Our take on the latest release of the OWASP 2013 Vs. OWASP 2017 checklist is that there are only minor changes made to the list. A couple of vulnerabilities have been merged into a single vulnerability. OWASP has added two more to the list with no major changes in their Top 10. Technically, they haven’t changed much. They split a single vulnerability into two categories back in 2007 and now they have combined them again. Those vulnerabilities lost the importance of being two separate entities.

OWASP has also dropped their long time vulnerability due to its lack of importance in present day application security. They probably thought that it could be replaced by a more contemporary one.

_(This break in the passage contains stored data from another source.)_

Definition reply_ok (r : Reply) : Prop :=
  u16 (rp_type r) /\ length (rp_rest r) = 10%nat /\ Z.of_nat (length (rp_body r)) < 2 ^ 31.

Definition encode_reply (r : Reply) : bytes :=
  to_le 4 (Z.of_nat (16 + length (rp_body r))) ++ to_le 2 (rp_type r) ++ rp_rest r ++ rp_body r
  ++ nla_pad (16 + length (rp_body r)).

Lemma length_encode_reply r :
  length (rp_rest r) = 10%nat -> length (encode_reply r) = align4 (16 + length (rp_body r)).
Proof.
  intros Hr. unfold encode_reply. rewrite !length_app, !length_to_le, Hr, length_nla_pad.
  pose proof (align4_bounds (16 + length (rp_body r))). lia.
Qed.

Lemma walk_fuel f f' b results fin :
  (length b <= f)%nat -> (length b <= f')%nat -> walk_messages f b results fin = walk_messages f' b results fin.
Proof.
  revert f' b results fin. induction f as [|f IH]; intros f' b results fin Hl Hl'.
  - destruct b; [|cbn in Hl; lia]. by destruct f'.
  - destruct f' as [|f']; [destruct b; [done|cbn in Hl'; lia]|]. cbn [walk_messages].
    destruct (length b <? 16)%nat eqn:E; [done|]. apply Nat.ltb_ge in E.
    destruct (_ || _) eqn:Ec; [done|]. apply orb_false_iff in Ec as [E1%Nat.ltb_ge _].
    set (mlen := Z.to_nat _) in *. pose proof (align4_bounds mlen).
    destruct (_ =? NLMSG_ERROR).
    + destruct (error_code_of _) as [c|e]; [|done]. cbn [rbind]. destruct (negb _); [done|].
      apply IH; rewrite length_drop; lia.
    + destruct (_ =? NLMSG_DONE); apply IH; rewrite length_drop; lia.
Qed.

(** The effect of one message on the collection *)
Definition reply_step (r : Reply) (acc : list bytes * bool) : result (list bytes * bool) IoError :=
  let '(results, fin) := acc in
  if rp_type r =? NLMSG_ERROR then
    let? code := error_code_of (rp_body r) in
    if negb (code =? 0) then Err (OsError (- code)) else Ok (results, true)
  else if rp_type r =? NLMSG_DONE then Ok (results, true)
  else Ok (results ++ [rp_body r], fin).

(** The parts of an encoded message *)
Lemma encode_reply_len r rest :
  reply_ok r -> u32_of (encode_reply r ++ rest) = Some (Z.of_nat (16 + length (rp_body r))).
Proof.
  intros (_ & _ & Hb). unfold encode_reply. rewrite <- app_assoc. apply u32_of_le. unfold in_width. lia.
Qed.

Lemma encode_reply_type r rest : reply_ok r -> u16_of (drop 4 (encode_reply r ++ rest)) = Some (rp_type r).
Proof.
  intros (Ht & _). unfold encode_reply. rewrite <- !app_assoc, drop_app_ge by (rewrite length_to_le; lia).
  rewrite length_to_le. by apply u16_of_le.
Qed.

Lemma encode_reply_body r rest :
  length (rp_rest r) = 10%nat -> slice 16 (16 + length (rp_body r)) (encode_reply r ++ rest) = rp_body r.
Proof.
  intros Hr. unfold encode_reply. rewrite <- !app_assoc, !slice_app_r by (rewrite !length_to_le, ?Hr; lia).
  rewrite !length_to_le, Hr. apply slice_app_l. lia.
Qed.
(** Without the wanted address, everything but link-local is removed. *)
Lemma v6_dead_all ip plen ex a eip :
  (v6_dead ip plen ex).2 = false -> a ∈ ex -> addr_ip a = Some eip -> is_link_local_unicast eip = false ->
  a ∈ (v6_dead ip plen ex).1.
Proof.
  intros Hm Ha Hip Hll. induction ex as [|b ex IH]; [by apply elem_of_nil in Ha|].
  cbn [v6_dead] in *. apply elem_of_cons in Ha as [<-|Ha].
  - rewrite Hip, Hll in *. destruct (is_wanted ip plen a); [done|].
    destruct (v6_dead ip plen ex). apply elem_of_cons. by left.
  - destruct (addr_ip b) as [x|]; [|by apply IH]. destruct (is_link_local_unicast x); [by apply IH|].
    destruct (is_wanted ip plen b); [done|]. destruct (v6_dead ip plen ex). cbn in *.
    apply elem_of_cons. right. by apply IH.
Qed.

Lemma v6_dead_met ip plen ex :
  (v6_dead ip plen ex).2 = true -> exists a, a ∈ ex /\ is_wanted ip plen a = true /\ a ∉ (v6_dead ip plen ex).1.
Proof.
  induction ex as [|b ex IH]; [done|]. cbn [v6_dead]. intros Hm.
  assert (forall p : list AddressMessage * bool, p.2 = true -> p = v6_dead ip plen ex ->
            exists a, a ∈ b :: ex /\ is_wanted ip plen a = true /\ a ∉ p.1) as Hrec.
  { intros p Hp ->. destruct (IH Hp) as (a & ? & ? & ?). exists a. split_and!; try done. apply elem_of_cons. by right. }
  destruct (addr_ip b) as [x|]; [|by apply Hrec]. destruct (is_link_local_unicast x); [by apply Hrec|].
  destruct (is_wanted ip plen b) eqn:Hb.
  - exists b. split_and!; [apply elem_of_cons; by left|done|apply not_elem_of_nil].
  - destruct (v6_dead ip plen ex) as [dead met]. cbn in *.
    destruct (Hrec (dead, met) Hm eq_refl) as (a & Ha & Hw & Hn). exists a. split_and!; try done.
    rewrite elem_of_cons. intros [->|?]; [congruence|done].
Qed.

Definition v6_of (l : list AddressMessage) : list AddressMessage :=
  List.filter (fun a => bool_decide (am_family a = Some Inet6)) l.

Definition wanted6_on (ipa : IP6Net) (a : AddressMessage) : bool :=
  bool_decide (am_family a = Some Inet6) && is_wanted (V6 (ip6n_ip ipa)) (wrap 8 (ip6n_plen ipa)) a.

Definition dead6 (ipa : IP6Net) (l : list AddressMessage) : list AddressMessage :=
  (v6_dead (V6 (ip6n_ip ipa)) (wrap 8 (ip6n_plen ipa)) (v6_of l)).1.
Definition met6 (ipa : IP6Net) (l : list AddressMessage) : bool :=
  (v6_dead (V6 (ip6n_ip ipa)) (wrap 8 (ip6n_plen ipa)) (v6_of l)).2.

Lemma dead6_sub ipa l : NoDup l -> NoDup (dead6 ipa l) /\ forall a, a ∈ dead6 ipa l -> a ∈ l.
Proof.
  intros Hnd. pose proof (v6_dead_sublist (V6 (ip6n_ip ipa)) (wrap 8 (ip6n_plen ipa)) (v6_of l)) as Hs.
  fold (dead6 ipa l) in Hs. split.
  - eapply sublist_NoDup; [|exact Hs]. by apply nodup_filter_bool.
  - intros a Ha. pose proof (elem_of_sublist _ _ _ Ha Hs) as Hin.
    apply list_elem_of_In, filter_In in Hin as [Hin _]. by apply list_elem_of_In.
Qed.

(** Once the others are gone the wanted address is free. *)
Lemma wanted6_not_taken ipa (k : K) idx l :
  nl_admin k -> nl_addrs k idx = (l, None) -> met6 ipa l = false ->
  is_link_local_unicast (V6 (ip6n_ip ipa)) = false ->
  existsb (address_taken (V6 (ip6n_ip ipa)) (wrap 8 (ip6n_plen ipa))) (survivors (dead6 ipa l) l) = false.
Proof.
  intros Hadm Hl Hm Hll. apply existsb_false_iff. intros a Ha. apply filter_In in Ha as [Ha Hn].
  apply bool_decide_eq_true_1 in Hn. unfold address_taken. rewrite andb_true_r.
  apply bool_decide_eq_false_2. intros Hip. apply Hn. eapply v6_dead_all; [done| |done|done].
  apply list_elem_of_In, filter_In. split; [done|]. apply bool_decide_eq_true_2.
  apply (nl_addrs_family k idx l a (V6 (ip6n_ip ipa)) Hadm Hl); [by apply list_elem_of_In|done].
Qed.
(* ===== verification/Wireguard.v ===== *)
(** * [backend/wireguard/mod.rs], [keys.rs], [network.rs], the peers of [device.rs]

    The configuration of the WireGuard backend, the keys and attributes that
    a node announces, and the lease events: each makes one or two nodes peers
    of a device, or no longer peers.  Base64 and JSON are interfaces with
    their round trips as laws; the kernel is [GenlKernel] with [WgKernelLaws],
    and [WgSystem] for links, routes and the subnet manager. *)

From S2P Require Import Prelude RustStr Utf8 StdNet IpNet Ip6Net Lease Config RouteNetwork VxlanConf Genl WgKernel Iface.
#[local] Open Scope string_scope.
#[local] Open Scope list_scope.
#[local] Open Scope Z_scope.

Definition WG_BACKEND_TYPE : string := "wireguard".
Definition OVERHEAD : Z := 80.

Inductive Mode := Separate | Auto | Ipv4 | Ipv6.

#[global] Instance Mode_eq_dec : EqDecision Mode.
Proof. solve_decision. Defined.

Definition Mode_parse (s : string) : option Mode :=
  if String.eqb s "separate" then Some Separate
  else if String.eqb s "auto" then Some Auto
  else if String.eqb s "ipv4" then Some Ipv4
  else if String.eqb s "ipv6" then Some Ipv6
  else None.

OWASP has merged 2013-A4Insecure Direct Object References and 2013-A7Missing Function Level Access Control back into 2017- A4Broken Access Control.

In 2007, OWASP split Broken Access Control into these two categories to bring more attention to each half of the access control problem (data and functionality). They no longer feel that it was necessary & have decided merged them back together. 

2013-A4: Insecure Direct Object References:

A direct object reference occurs when a developer exposes a reference to an internal implementation object, such as a file, directory, or database key. Without an access control check or other protection, attackers can manipulate these references to access unauthorized data. 

2013-A7: Missing Function Level Access Control:

Most web applications verify function level access rights before making that functionality visible in the UI. However, applications need to perform the same access control checks on the server when each function is accessed. If requests are not verified, attackers will be able to forge requests in order to access functionality without proper authorization.

Dropped: 2013-A10: Unvalidated Redirects and Forwards:

In 2010, OWASP added this category to raise awareness about this problem. However, data shows that this issue isn’t as prevalent as was expected. After being in the last two releases of Top 10, this time it didn’t make the cut. 

NEW ENTRIES:

2017-A7: Insufficient Attack Protection: 

Detecting, responding to, and blocking attacks make applications dramatically harder to exploit yet almost no applications or APIs have such protection. Critical vulnerabilities in both custom code and components are also discovered all the time, yet organizations frequently take weeks or even months to roll out new defenses.

2017-A10: Underprotected APIs:

Testing your APIs for vulnerabilities should be similar to testing the rest of your application for vulnerabilities. Different types of injection, authentication, access control, encryption, configuration, & other issues can exist in APIs just as in a traditional application.